About this task => If a line in the data holds "intros", copy that line out in full.

Stored data:
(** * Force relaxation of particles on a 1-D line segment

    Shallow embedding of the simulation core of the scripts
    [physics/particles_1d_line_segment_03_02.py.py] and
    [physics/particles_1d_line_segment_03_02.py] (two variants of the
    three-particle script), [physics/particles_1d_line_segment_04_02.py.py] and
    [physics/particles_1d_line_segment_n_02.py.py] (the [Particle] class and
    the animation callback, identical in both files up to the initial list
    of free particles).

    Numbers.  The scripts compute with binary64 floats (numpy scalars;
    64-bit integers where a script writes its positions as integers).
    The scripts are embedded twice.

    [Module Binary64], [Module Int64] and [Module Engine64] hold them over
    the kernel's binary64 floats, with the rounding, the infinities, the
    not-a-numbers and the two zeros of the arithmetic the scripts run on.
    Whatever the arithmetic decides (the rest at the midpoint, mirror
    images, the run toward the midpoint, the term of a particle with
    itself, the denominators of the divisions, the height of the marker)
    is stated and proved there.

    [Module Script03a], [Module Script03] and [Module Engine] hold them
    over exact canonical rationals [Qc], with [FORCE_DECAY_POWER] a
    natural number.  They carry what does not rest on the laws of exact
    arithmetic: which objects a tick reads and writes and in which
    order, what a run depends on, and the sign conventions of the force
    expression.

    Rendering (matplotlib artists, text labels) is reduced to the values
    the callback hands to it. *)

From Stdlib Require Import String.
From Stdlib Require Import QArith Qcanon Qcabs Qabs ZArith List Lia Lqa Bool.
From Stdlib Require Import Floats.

==

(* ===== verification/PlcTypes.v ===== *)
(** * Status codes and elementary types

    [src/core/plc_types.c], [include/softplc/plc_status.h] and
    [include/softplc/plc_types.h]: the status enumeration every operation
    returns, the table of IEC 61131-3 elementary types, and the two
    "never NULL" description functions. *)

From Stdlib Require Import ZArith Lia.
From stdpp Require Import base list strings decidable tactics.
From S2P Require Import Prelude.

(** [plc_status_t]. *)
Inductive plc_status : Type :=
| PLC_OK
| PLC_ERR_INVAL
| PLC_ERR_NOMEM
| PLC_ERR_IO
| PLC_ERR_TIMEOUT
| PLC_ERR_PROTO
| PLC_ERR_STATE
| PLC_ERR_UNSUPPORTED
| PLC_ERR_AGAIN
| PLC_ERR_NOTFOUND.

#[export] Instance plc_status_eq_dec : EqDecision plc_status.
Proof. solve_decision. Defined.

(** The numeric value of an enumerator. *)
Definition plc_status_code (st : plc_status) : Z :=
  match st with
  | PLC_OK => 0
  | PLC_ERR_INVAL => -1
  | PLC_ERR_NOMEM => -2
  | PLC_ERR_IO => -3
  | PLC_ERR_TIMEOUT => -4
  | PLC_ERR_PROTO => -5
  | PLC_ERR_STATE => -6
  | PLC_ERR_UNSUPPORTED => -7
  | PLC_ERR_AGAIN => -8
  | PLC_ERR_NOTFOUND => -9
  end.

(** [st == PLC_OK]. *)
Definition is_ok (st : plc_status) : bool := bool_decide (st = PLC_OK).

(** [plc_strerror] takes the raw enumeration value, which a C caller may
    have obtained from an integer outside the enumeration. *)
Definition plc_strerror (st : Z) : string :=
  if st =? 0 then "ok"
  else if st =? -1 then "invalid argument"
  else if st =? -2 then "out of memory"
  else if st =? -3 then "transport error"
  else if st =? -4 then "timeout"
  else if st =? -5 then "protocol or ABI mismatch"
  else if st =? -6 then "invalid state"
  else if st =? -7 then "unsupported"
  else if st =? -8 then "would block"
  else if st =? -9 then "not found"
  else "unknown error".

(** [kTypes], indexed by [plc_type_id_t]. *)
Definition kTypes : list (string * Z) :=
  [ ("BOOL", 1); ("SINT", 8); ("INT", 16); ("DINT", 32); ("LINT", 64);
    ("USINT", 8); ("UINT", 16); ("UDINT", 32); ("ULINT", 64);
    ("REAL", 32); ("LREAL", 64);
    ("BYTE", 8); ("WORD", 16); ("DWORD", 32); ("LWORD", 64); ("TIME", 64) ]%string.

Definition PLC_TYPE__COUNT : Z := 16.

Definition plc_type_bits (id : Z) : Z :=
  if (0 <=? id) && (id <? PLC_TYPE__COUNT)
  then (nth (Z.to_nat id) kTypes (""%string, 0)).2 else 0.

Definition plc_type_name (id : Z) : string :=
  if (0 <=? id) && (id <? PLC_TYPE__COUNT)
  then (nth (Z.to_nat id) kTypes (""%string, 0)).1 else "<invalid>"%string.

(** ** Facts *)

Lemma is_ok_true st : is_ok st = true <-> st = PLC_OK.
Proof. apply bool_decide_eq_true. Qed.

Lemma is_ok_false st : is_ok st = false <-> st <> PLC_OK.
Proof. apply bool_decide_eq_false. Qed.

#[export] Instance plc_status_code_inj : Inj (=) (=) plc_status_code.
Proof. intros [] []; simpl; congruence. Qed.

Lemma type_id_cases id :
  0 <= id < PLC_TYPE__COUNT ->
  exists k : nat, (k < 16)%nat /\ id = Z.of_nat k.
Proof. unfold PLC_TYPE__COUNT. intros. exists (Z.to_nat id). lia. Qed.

Reply to the task =>
Proof. intros [] []; simpl; congruence. Qed.
Proof. unfold PLC_TYPE__COUNT. intros. exists (Z.to_nat id). lia. Qed.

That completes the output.